Activity | There is one span to output from the data below: the lines starting at the line with "A device of" and ending at the line with "tunnel that is". Output it exactly, ends included, nothing more.

Data for processing START

Lemma edit_ok id f l' : on_disk c l → at_id id f l = Some l' →
  ∃ c', store_edit id f c = (None, c') ∧ in_sync c' l'.
Proof.
  intros Hd Ha. destruct (load_ok Hd) as [E [Hf _]]. unfold store_edit, mbind, ST_bind. rewrite E, Ha.
  unfold saveUnlocked, sr_fault. simpl in *. rewrite Hf. eexists. split; [done|].
  split; [split; [done|by left]|by right].
Qed.

Lemma edit_none id f : on_disk c l → at_id id f l = None → ∃ e, (store_edit id f c).1 = Some e ∧
  in_sync (store_edit id f c).2 l.
Proof.
  intros Hd Ha. destruct (load_ok Hd) as [E Hd']. unfold store_edit, mbind, ST_bind. rewrite E, Ha.
  eexists. split; [done|]. split; [done|by right].
Qed.

Lemma Add_ok rl : on_disk c l → ∃ c', AddRouteList rl c = (None, c') ∧ in_sync c' (l ++ [rl]).
Proof.
  intros Hd. destruct (load_ok Hd) as [E [Hf _]]. unfold AddRouteList, mbind, ST_bind. rewrite E.
  unfold saveUnlocked, sr_fault. simpl in *. rewrite Hf. eexists. split; [done|].
  split; [split; [done|by left]|by right].
Qed.

Lemma write_through_disk id f : on_disk c l → on_disk (write_through id f c) l.
Proof. unfold write_through. by repeat case_match. Qed.
End store.

(** The list that an ID finds. *)
Lemma find_split id l r : List.find (has_id id) l = Some r →
  ID r = id ∧ ∃ l1 l2, l = l1 ++ r :: l2 ∧ ∀ f, at_id id f l = Some (l1 ++ f r ++ l2).
Proof.
  induction l as [|x l IH]; [done|]. simpl. destruct (has_id id x) eqn:E.
  - intros [= ->]. unfold has_id in E. to_prop. split; [done|]. by exists [], l.
  - intros [? (l1 & l2 & -> & Hl)]%IH. split; [done|]. exists (x :: l1), l2. split; [done|].
    intros f. by rewrite Hl.
Qed.

Lemma find_none id l f : List.find (has_id id) l = None → at_id id f l = None.
Proof. induction l as [|x l IH]; [done|]. simpl. destruct (has_id id x); [done|]. intros H%IH. by rewrite H. Qed.
(* ===== verification/StaticRouteSim.v ===== *)
(** * Static routes: a concrete router, witnesses and what the service leaves open

    A device of which the laws hold, the inputs at which the theorems apply, and the
    runs that the theorems leave out: a route that two lists share, a list without a
    tunnel that is switched on, a write that fails, and an IPv6 import. *)
From S2P Require Import Prelude GoLib GoText Names Catalog StaticParse StaticParseProps StaticRoute StaticRouteProps.

(** ** Texts *)

Example ip_String_ex :
  (λ s, ip_String <$> ParseIP s) <$> ["2001:db8:0:0:1:0:0:1"; "::"; "::1"; "1::"; "1:0:2:3:4:5:6:7"; "10.0.0.1"]
  = Some <$> ["2001:db8::1:0:0:1"; "::"; "::1"; "1::"; "1:0:2:3:4:5:6:7"; "10.0.0.1"].
Proof. reflexivity. Qed.
Example ParseCIDR_ex :
  (λ s, IPNet_String <$> ParseCIDR s) <$> ["10.1.2.3/8"; "1.2.3.4/032"; "2001:db8::1/20"; "::ffff:1.2.3.4/120"; "1.2.3.4"; "1.2.3.4/33"; "1.2.3.4/"]
  = [Some "10.0.0.0/8"; Some "1.2.3.4/32"; Some "2001::/20"; Some "1.2.3.0/24"; None; None; None].
Proof. reflexivity. Qed.
Example maskToCIDR_ex :
  maskToCIDR <$> ["255.255.255.0"; "0.0.0.0"; "255.255.255.255"; "255.0.255.0"; "ffff::"; "128.0.0.0"]
  = [Some 24; Some 0; Some 32; None; None; Some 1]%Z.
Proof. reflexivity. Qed.
Example ParseBat_ex :
  let u := plain_unicode in
  ParseBat ("@echo off" +:+ nl +:+ "ROUTE ADD 10.1.2.3 MASK 255.0.0.0 0.0.0.0 !my  net" +:+ nl +:+
            "route add 1.2.3.4 mask 255.255.255.255 0.0.0.0" +:+ nl +:+
            "route add 10.9.9.9 mask 255.0.0.0 0.0.0.0" +:+ nl +:+ "route add 1.2.3.4 mask 255.0.255.0 0.0.0.0")
  = (["1.2.3.4/32"; "10.0.0.0/8 !my net"],
     [InvalidMask "255.0.255.0" "route add 1.2.3.4 mask 255.0.255.0 0.0.0.0"]).
Proof. vm_compute. reflexivity. Qed.

(** ** The device *)

Record dev := { dv_routes : list rkey; dv_ifaces : list string }.

Definition body_key (b : route_body) : rkey :=
  if rb_default b then KNet (rb_interface b) "0.0.0.0" "0.0.0.0"
  else if String.eqb (rb_host b) "" then KNet (rb_interface b) (rb_network b) (rb_mask b)
  else KHost (rb_interface b) (rb_host b).

Definition put_key (k : rkey) (w : dev) : dev :=
  {| dv_routes := k :: filter (λ k', slot k' ≠ slot k) (dv_routes w); dv_ifaces := dv_ifaces w |}.
Definition drop_key (k : rkey) (w : dev) : dev :=
  {| dv_routes := filter (.≠ k) (dv_routes w); dv_ifaces := dv_ifaces w |}.

Definition dev_Post (p : route_payload) (w : dev) : option string * dev :=
  match p with
  | IpRoute b => (None, if rb_no b then drop_key (body_key b) w else put_key (body_key b) w)
  | Ipv6Route _ => (Some "no IPv6 here", w)
  end.

(** The [ip] tool takes a network without host bits, or an address. *)
Definition dev_prefix (cidr : string) : option string :=
  match ParseCIDR cidr with
  | Some n => if String.eqb (IPNet_String n) cidr then Some cidr else None
  | None => if ParseIP_ok cidr then Some (cidr +:+ "/32") else None
  end.

Definition dev_ip (args : list string) (w : dev) : option string * dev :=
  match args with
  | ["route"; op; cidr; "dev"; d] =>
      match dev_prefix cidr with
      | None => (Some "invalid prefix", w)
      | Some p =>
          if String.eqb op "replace" then
            if bool_decide (d ∈ dv_ifaces w) then (None, put_key (KDev d p) w) else (Some "no device", w)
          else if String.eqb op "del" then (None, drop_key (KDev d p) w)
          else (Some "usage", w)
      end
  | _ => (Some "usage", w)
  end.

#[export] Instance dev_device : RouteDevice dev := {|
  route_Post := dev_Post;
  save_Request := λ w, w;
  ip_run := dev_ip;
  ifaceExists := λ t w, bool_decide (t ∈ dv_ifaces w);
|}.

#[export] Instance dev_view : RouteView dev := {|
  installed := λ w k, k ∈ dv_routes w;
  healthy := λ _, True;
  ip_prefix := dev_prefix;
|}.

Lemma put_effect k w : effect w (put_key k w) (λ k', k' = k ∨ installed w k' ∧ slot k' ≠ slot k).
Proof.
  split; [done|]. split; [done|]. intros k'. cbn [installed dev_view put_key dv_routes].
  rewrite elem_of_cons, list_elem_of_filter. tauto.
Qed.

Lemma drop_effect k w : effect w (drop_key k w) (λ k', installed w k' ∧ k' ≠ k).
Proof.
  split; [done|]. split; [done|]. intros k'. cbn [installed dev_view drop_key dv_routes].
  rewrite list_elem_of_filter. tauto.
Qed.

Lemma about_key sp auto no reject comment : body_key (about sp auto no reject comment) = spec_key sp.
Proof. unfold body_key, about, spec_key. simpl. by destruct (String.eqb_spec (sp_Host sp) ""). Qed.

Lemma slot_spec sp k : slot k = slot (spec_key sp) → k = spec_key sp.
Proof. unfold spec_key. destruct (String.eqb _ _), k; simpl; by intros [=]; subst. Qed.

#[export] Instance dev_laws : RouteLaws dev.
Proof.
  split.
  - intros w _. by split.
  - intros w sp reject comment _. simpl. rewrite about_key. eapply effect_ext; [apply put_effect|].
    intros k. simpl. destruct (base.decide (slot k = slot (spec_key sp))) as [E|E]; [|tauto].
    apply slot_spec in E. tauto.
  - intros w sp _. simpl. rewrite about_key. apply drop_effect.
  - intros w cidr d _ Hd. cbn [ip_run dev_device dev_ip ip_prefix dev_view] in *.
    destruct (dev_prefix cidr) as [p|]; [|by split]. cbn [ifaceExists dev_device] in Hd. simpl. rewrite Hd. apply put_effect.
  - intros w cidr d _. cbn [ip_run dev_device dev_ip ip_prefix dev_view].
    destruct (dev_prefix cidr) as [p|]; [|eapply effect_ext; [by apply effect_refl|]; simpl; naive_solver].
    simpl. eapply effect_ext; [apply drop_effect|]. simpl. naive_solver.
Qed.

(** ** A router with one route of its own, two tunnels and two lists *)

#[local] Instance the_unicode : GoUnicode := plain_unicode.

Definition the_catalog : Catalog := {|
  cat_tunnels := None; cat_state := λ _, StateUnknown; cat_wan := None; cat_ifaces := None;
  cat_system_name := λ s, s; cat_entry := λ _, None; cat_exists := λ _, true |}.

Lemma the_catalog_os4 t : isOS4Kernel t = true → ResolveInterface the_catalog t = inr t.
Proof.
  unfold isOS4Kernel, ResolveInterface, NewNames. intros H.
  destruct (HasPrefix t "awgm") eqn:Ep; [|by destruct (extractTunnelNum t)].
  apply HasPrefix_inv in Ep as [s ->]. simpl. done.
Qed.

Definition own_route : rkey := KNet "ISP" "10.0.0.0" "255.0.0.0".
Definition the_foreign (k : rkey) : Prop := k = own_route.

Definition a_list (id t : string) (subnets : list string) (enabled : bool) : StaticRouteList := {|
  ID := id; Name := "n"; TunnelID := t; Subnets := Some subnets; Fallback := ""; IconURL := "";
  Enabled := enabled; CreatedAt := ""; UpdatedAt := "" |}.

Definition a_store (l : list StaticRouteList) : StaticRouteStore :=
  {| sr_data := Some l; sr_disk := Some (SrData l); sr_faults := [] |}.

(** The conditions of [sound], evaluated. *)
Definition list_claims (r : StaticRouteList) : list rkey := claims (W := dev) the_catalog r.
Definition apart (r r' : StaticRouteList) : bool :=
  bool_decide (r = r') || negb (Enabled r) || negb (Enabled r') ||
  forallb (λ k, forallb (λ k', bool_decide (slot k ≠ slot k')) (list_claims r')) (list_claims r).
Definition soundb (l : list StaticRouteList) : bool :=
  bool_decide (NoDup (ID <$> l)) && forallb (λ r, forallb (apart r) l) l &&
  forallb (λ r, negb (Enabled r) || forallb (λ k, bool_decide (slot k ≠ slot own_route)) (list_claims r)) l.

Lemma soundb_sound l : soundb l = true → sound the_catalog the_foreign l.
Proof.
  unfold soundb. intros [[Hd Ha]%andb_true_iff Hf]%andb_true_iff. apply bool_decide_eq_true in Hd.
  rewrite forallb_forall in Ha, Hf. split; [done| |].
  - intros r r' k k' Hr Hr' He He' Hk Hk' Es. apply list_elem_of_In in Hr, Hr', Hk, Hk'.
    specialize (Ha r Hr). rewrite forallb_forall in Ha. specialize (Ha r' Hr'). unfold apart in Ha.
    rewrite He, He' in Ha. destruct (bool_decide (r = r')) eqn:E; [by apply bool_decide_eq_true in E|].
    simpl in Ha. rewrite forallb_forall in Ha. specialize (Ha k Hk). rewrite forallb_forall in Ha.
    specialize (Ha k' Hk'). by apply bool_decide_eq_true in Ha.
  - intros r k k' Hr He Hk ->. apply list_elem_of_In in Hr, Hk. specialize (Hf r Hr). rewrite He in Hf.
    simpl in Hf. rewrite forallb_forall in Hf. specialize (Hf k Hk). by apply bool_decide_eq_true in Hf.
Qed.

Definition two_lists : list StaticRouteList :=
  [a_list "a" "awg1" ["192.0.2.0/24 !docs"; "198.51.100.7"; "198.51.100.7/32"] true; a_list "b" "awgm2" ["203.0.113.0/24"] false].
Definition s0 : world (W := dev) :=
  (a_store two_lists, {| dv_routes := [own_route; KNet "OpkgTun1" "192.0.2.0" "255.255.255.0"; KHost "OpkgTun1" "198.51.100.7"];
                         dv_ifaces := [] |}).

(** The second list is switched on, its tunnel starts, and a file is imported. *)
Definition s1 : world (W := dev) := (SetEnabled the_catalog 0 "b" true s0).2.
Definition s2 : world (W := dev) :=
  (OnTunnelStart "awgm2" "awgm2" (s1.1, {| dv_routes := dv_routes s1.2; dv_ifaces := ["awgm2"] |})).2.
Definition a_file : string := "route add 10.20.30.40 mask 255.255.0.0 0.0.0.0 !office".
Definition s3 : world (W := dev) := (Import the_catalog 7 0 "awg1" "office" a_file s2).2.

Example s3_routes : dv_routes s3.2 =
  [KNet "OpkgTun1" "10.20.0.0" "255.255.0.0"; KDev "awgm2" "203.0.113.0/24"; own_route;
   KNet "OpkgTun1" "192.0.2.0" "255.255.255.0"; KHost "OpkgTun1" "198.51.100.7"].
Proof. vm_compute. reflexivity. Qed.

Lemma holds_check l w : dv_routes w = own_route :: (l ≫= reconciled (W := dev) the_catalog w) →
  holds (W := dev) the_catalog the_foreign l w.
Proof.
  intros E. split; [done|]. intros k. cbn [installed dev_view]. rewrite E, elem_of_cons, list_elem_of_bind.
  unfold the_foreign, wanted. split.
  - intros [?|(r & Hk & Hr)]; [by left|right]. exists r. split; [done|]. exact (proj1 (reconciled_wants _ _ _ _) Hk).
  - intros [?|(r & Hr & Hk)]; [by left|right]. exists r. split; [exact (proj2 (reconciled_wants _ _ _ _) Hk)|done].
Qed.

Lemma s0_Inv : Inv the_catalog the_foreign s0.
Proof.
  exists two_lists. split; [split; [by split; [|left]|by right]|]. split.
  - apply soundb_sound. by vm_compute.
  - apply holds_check. by vm_compute.
Qed.

Lemma static_routes_follow_lists_witness :
  Inv the_catalog the_foreign s0 ∧ rtc (route_step the_catalog the_foreign) s0 s3 ∧
  ∃ l, in_sync s3.1 l ∧ ∀ k, installed s3.2 k ↔
    the_foreign k ∨ ∃ r, r ∈ l ∧ Enabled r = true ∧ TunnelID r ≠ "" ∧ live s3.2 (TunnelID r) ∧ k ∈ claims the_catalog r.
Proof.
  assert (rtc (route_step (W := dev) the_catalog the_foreign) s0 s3) as Hst.
  { apply (rtc_l _ _ s1).
    { apply (step_enable the_catalog the_foreign 0 "b" true s0).
      - intros _ r Hr E. vm_compute in Hr. set_solver.
      - apply soundb_sound. by vm_compute. }
    apply (rtc_l _ _ s2).
    { unfold s2. destruct s1 as [c w] eqn:E1. apply (step_start the_catalog the_foreign "awgm2" c w); [done|].
      assert (w = s1.2) as -> by (by rewrite E1). split; [done|]. split; [|done].
      intros t. vm_compute dv_ifaces. cbn [ifaceExists dev_device dv_ifaces].
      destruct (base.decide (t = "awgm2")) as [->|Hn].
      - by vm_compute.
      - rewrite (bool_decide_false (t = "awgm2")) by done. vm_compute s1. cbn [snd dv_ifaces].
        rewrite !bool_decide_false by set_solver. done. }
    apply (rtc_l _ _ s3); [|apply rtc_refl].
    apply (step_import the_catalog the_foreign 7 0 "awg1" "office" a_file s2). apply soundb_sound. by vm_compute. }
  split; [exact s0_Inv|]. split; [exact Hst|].
  apply (static_routes_follow_lists the_catalog the_catalog_os4 the_foreign) with (s := s0); [|exact s0_Inv|exact Hst].
  intros d p _ [=].
Defined.

Lemma import_applies_witness :
  str_forallb is_ascii_byte a_file = true ∧
  ∃ line net comment network mask, line ∈ split_byte newline a_file ∧
    parse_line line = BatRoute net comment ∧ ParseSubnetComment "10.20.0.0/16 !office" = (net, comment) ∧
    parseCIDR (ParseSubnetComment "10.20.0.0/16 !office").1 = inr (network, mask).
Proof.
  split; [done|]. apply (import_applies a_file "10.20.0.0/16 !office"); [done| |].
  - apply List.Forall_cons; [|apply List.Forall_nil]. intros a b ip l [= <- <- <- <-] _. by vm_compute.
  - assert ((ParseBat a_file).1 = ["10.20.0.0/16 !office"]) as -> by (by vm_compute). by left.
Defined.

(** ** What the service leaves open *)

Definition bare (routes : list rkey) : dev := {| dv_routes := routes; dv_ifaces := [] |}.
Definition docs_route (iface : string) : rkey := KNet iface "192.0.2.0" "255.255.255.0".

(** Two enabled lists with one subnet: switching one of them off takes the route from
    both, and the other list stays enabled without it. *)
Definition sharing : list StaticRouteList :=
  [a_list "a" "awg1" ["192.0.2.0/24"] true; a_list "b" "awg1" ["192.0.2.0/24"] true].
Theorem shared_subnet_lost :
  let r := SetEnabled the_catalog 0 "a" false (a_store sharing, bare [docs_route "OpkgTun1"]) in
  r.1 = None ∧ dv_routes r.2.2 = [] ∧
  ∃ b, List.find (has_id "b") (file_lists r.2.1) = Some b ∧ Enabled b = true ∧
       list_claims b = [docs_route "OpkgTun1"].
Proof.
  split; [by vm_compute|]. split; [by vm_compute|]. exists (a_list "b" "awg1" ["192.0.2.0/24"] true).
  by repeat (split; [by vm_compute|]).
Qed.

(** A list without a tunnel can be switched on: its routes go through [OpkgTun0], to which
    the empty identifier resolves. *)
Theorem orphan_switched_on :
  let r := SetEnabled the_catalog 0 "a" true (a_store [a_list "a" "" ["192.0.2.0/24"] false], bare []) in
  r.1 = None ∧ dv_routes r.2.2 = [docs_route "OpkgTun0"].
Proof. split; by vm_compute. Qed.

(** The service switches the cached list before it is saved: when the file cannot be
    written the call fails, and the next one finds nothing to do, although neither the
    file nor the router has changed. *)
Definition faulty (l : list StaticRouteList) : world (W := dev) :=
  ({| sr_data := Some l; sr_disk := Some (SrData l); sr_faults := [false; true] |}, bare []).
Theorem failed_switch_sticks :
  let l := [a_list "a" "awg1" ["192.0.2.0/24"] false] in
  let r := SetEnabled the_catalog 0 "a" true (faulty l) in
  let r' := SetEnabled the_catalog 0 "a" true r.2 in
  r.1 = Some "set enabled: save: write static routes file" ∧ r'.1 = None ∧ dv_routes r'.2.2 = [] ∧
  file_lists r'.2.1 = l.
Proof. repeat (split; [by vm_compute|]). by vm_compute. Qed.

(** A list that could not be stored is listed all the same, until the file is read again. *)
Theorem failed_create_listed :
  let r := Create the_catalog 5 0 (a_list "" "awg1" ["192.0.2.0/24"] true) (faulty []) in
  r.1 = inl "create route list: write static routes file" ∧ file_lists r.2.1 = [] ∧
  match (List_ r.2).1 with inr l => ID <$> l = ["srl5"] | inl _ => False end.
Proof. repeat (split; [by vm_compute|]). by vm_compute. Qed.

(** A route of IPv6 is imported, stored and reported as enabled, but never installed. *)
Theorem ipv6_import_never_applied :
  let r := Import the_catalog 5 0 "awg1" "six" "route add 2001:db8:: mask 255.255.255.0 ::1" (a_store [], bare []) in
  match r.1 with inr x => Subnets x = Some ["2001:d00::/24"] ∧ Enabled x = true | inl _ => False end ∧
  dv_routes r.2.2 = [] ∧ parseCIDR "2001:d00::/24" = inl "IPv6 subnets not supported".
Proof. split; [by vm_compute|]. split; by vm_compute. Qed.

Data for processing END

Answer to this problem |
    A device of which the laws hold, the inputs at which the theorems apply, and the
    runs that the theorems leave out: a route that two lists share, a list without a
    tunnel that is switched on, a write that fails, and an IPv6 import. *)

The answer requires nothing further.